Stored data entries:
Lemma obj_read_missing name o :
  obj_get name o = None -> inheritedName name = false -> obj_read name o = Missing.
Proof. unfold obj_read. now intros -> ->. Qed.

Lemma obj_read_inherited name o :
  obj_get name o = None -> inheritedName name = true -> obj_read name o = Inherited.
Proof. unfold obj_read. now intros -> ->. Qed.

End Props.

End ObjFacts.

(** ** Comparison of snapshots *)

Module Comparator.

Import ObjFacts.

Local Open Scope float_scope.

Lemma compareStep_keys prev results entry :
  In (fst entry) (keys results) ->
  keys (Gas.compareStep prev results entry) = keys results.
Proof.
  destruct entry as [name current]. simpl. intros Hin.
  destruct (obj_read name (testResults prev)); [| |reflexivity];
    now apply keys_obj_set.
Qed.

Lemma fold_compareStep_keys prev entries results :
  (forall e, In e entries -> In (fst e) (keys results)) ->
  keys (fold_left (Gas.compareStep prev) entries results) = keys results.
Proof.
  revert results. induction entries as [|e entries IH]; intros results H; simpl.
  - reflexivity.
  - rewrite IH.
    + apply compareStep_keys, H. now left.
    + intros e' He'. rewrite compareStep_keys by (apply H; now left).
      apply H. now right.
Qed.

(** What the loop leaves under a name, when no name occurs twice among
    the entries it runs over. *)
Lemma fold_compareStep_get prev entries results name :
  NoDup (keys entries) ->
  obj_get name (fold_left (Gas.compareStep prev) entries results)
  = match obj_get name entries with
    | Some current =>
        match obj_read name (testResults prev) with
        | Own previous => Some (Gas.withComparison current previous)
        | Inherited => Some (Gas.withInherited current)
        | Missing => obj_get name results
        end
    | None => obj_get name results
    end.
Proof.
  revert results. induction entries as [|[k current] entries IH]; intros results Hnd.
  - reflexivity.
  - simpl in Hnd. inversion Hnd as [|? ? Hfresh Hnd']; subst.
    cbn [fold_left obj_get]. rewrite (IH _ Hnd').
    destruct (String.eqb_spec k name) as [->|Hne].
    + assert (Hrest : obj_get name entries = None)
        by (apply obj_get_None; now rewrite <- list_elem_of_In).
      rewrite Hrest. unfold Gas.compareStep.
      destruct (obj_read name (testResults prev)); [| |reflexivity];
        apply obj_get_obj_set_eq.
    + assert (Hstep : obj_get name (Gas.compareStep prev results (k, current))
                      = obj_get name results).
      { unfold Gas.compareStep.
        destruct (obj_read k (testResults prev)); [| |reflexivity];
          now apply obj_get_obj_set_ne. }
      rewrite Hstep. reflexivity.
Qed.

Task details: Scan the lines above for the word "unfold". Return each one that has it.

Result for this exercise:
Proof. unfold obj_read. now intros -> ->. Qed.
Proof. unfold obj_read. now intros -> ->. Qed.
      rewrite Hrest. unfold Gas.compareStep.
      { unfold Gas.compareStep.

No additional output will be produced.